■ **Directions**:
Determine how many lines in these records hold "split". Only the number is wanted.

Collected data

(** * RampForgeAI: the client-side session state machine

    A shallow embedding of the authentication code of the frontend:
    - [AuthService]  (lib/auth.ts): the token store kept in [localStorage]
      and mirrored in a cookie, and the calls to the auth endpoints;
    - [ApiClient]    (lib/api.ts): the shared response handler that clears
      the credentials and broadcasts [auth-expired] on a 401;
    - [AuthProvider] (components/auth/AuthProvider.tsx): the React state
      [user] / [isLoading], login, logout, the mount effect [initAuth] and
      the periodic validation;
    - [ProtectedRoute] and [RouteGuard]: the guards that read that state.

    Asynchronous functions are embedded as resumptions ([Proc]): a flow
    either is finished, or is suspended on a [fetch] and exposes the world
    every other piece of code sees while it waits. *)

From stdpp Require Import base option strings gmap pretty.
From Stdlib Require Import ZArith Bool.

Local Open Scope string_scope.
Local Open Scope Z_scope.

(** ** Data model (lib/auth.ts) *)

(** [interface User].  The field [id] is spelt [user_id] here;
    [learning_progress] keeps each value as its JSON text. *)
Record User := mkUser {
  user_id : string;
  email : string;
  name : string;
  role : string;
  is_active : bool;
  skills : list string;
  learning_progress : list (string * string);
  created_at : string;
  last_active : option string
}.
(** C6, as the code has it. A chunk that fails to decode is dropped: the
    handler ends by throwing, nothing is started and no timer is touched,
    and the cursor is not advanced by any duration.  The cursor is left
    as it was when audio was already playing; when playback was idle it
    has been moved to [max(nextStartTime, now)] before the decoding was
    attempted.  Later chunks are processed as usual: of three chunks in
    a row whose second fails to decode, the third starts exactly where
    the first ends. *)
Theorem failed_chunk_is_dropped :
  (forall c audioCtx ctx message payload st,
      audioPayload message = Some payload ->
      runningContext audioCtx = Some ctx ->
      decodeAudio payload = None ->
      exists st',
        onmessage decodeAudio c audioCtx message st = (st', Threw)
        /\ effects st' = effects st
        /\ timers st' = timers st
        /\ nextStartTime st' =
             (if isAudioPlaying st then nextStartTime st
              else Qmax (nextStartTime st) (currentTime ctx))
        /\ (isAudioPlaying st = true -> nextStartTime st' = nextStartTime st))
  /\ (forall c1 c2 c3 audioCtx1 audioCtx2 audioCtx3 ctx1 ctx2 ctx3
             message1 message2 message3 payload1 payload2 payload3
             audioBuffer1 audioBuffer3 st,
      audioPayload message1 = Some payload1 ->
      runningContext audioCtx1 = Some ctx1 ->
      decodeAudio payload1 = Some audioBuffer1 ->
      isTurnComplete message1 = false ->
      audioPayload message2 = Some payload2 ->
      runningContext audioCtx2 = Some ctx2 ->
      decodeAudio payload2 = None ->
      audioPayload message3 = Some payload3 ->
      runningContext audioCtx3 = Some ctx3 ->
      decodeAudio payload3 = Some audioBuffer3 ->
      isTurnComplete message3 = false ->
      let start := if isAudioPlaying st then nextStartTime st
                   else Qmax (nextStartTime st) (currentTime ctx1) in
      let st1 := Step st (OnMessage c1 audioCtx1 message1) in
      let st2 := Step st1 (OnMessage c2 audioCtx2 message2) in
      let st3 := Step st2 (OnMessage c3 audioCtx3 message3) in
      nextStartTime st1 = start + duration audioBuffer1
      /\ nextStartTime st2 = nextStartTime st1
      /\ effects st3 = effects st ++
           [SourceStart start audioBuffer1; SetCommentaryStatus "🎙️ Speaking...";
            SourceStart (start + duration audioBuffer1) audioBuffer3;
            SetCommentaryStatus "🎙️ Speaking..."]
      /\ nextStartTime st3 = start + duration audioBuffer1 + duration audioBuffer3).
Proof.
  split.
  - intros c audioCtx ctx message payload st Hp Hr Hd.
    eexists. rewrite (onmessage_decode_fails c _ _ _ _ st Hp Hr Hd).
    split; [reflexivity | ].
    destruct (isAudioPlaying st); hook_simpl; repeat split; try reflexivity.
    discriminate.
  - intros c1 c2 c3 audioCtx1 audioCtx2 audioCtx3 ctx1 ctx2 ctx3
      message1 message2 message3 payload1 payload2 payload3 audioBuffer1 audioBuffer3 st
      Hp1 Hr1 Hd1 Ht1 Hp2 Hr2 Hd2 Hp3 Hr3 Hd3 Ht3 start st1 st2 st3.
    subst st3 st2 st1. cbn [step].
    rewrite (onmessage_plays c1 _ _ _ _ _ st Hp1 Hr1 Hd1), Ht1. cbn [fst].
    rewrite (onmessage_decode_fails c2 _ _ _ _ _ Hp2 Hr2 Hd2). cbn [fst].
    rewrite (onmessage_plays c3 _ _ _ _ _ _ Hp3 Hr3 Hd3), Ht3. cbn [fst].
    fold start. hook_simpl. repeat split.
    now rewrite <- !app_assoc.
Qed.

■ **Answer for this exercise**:
4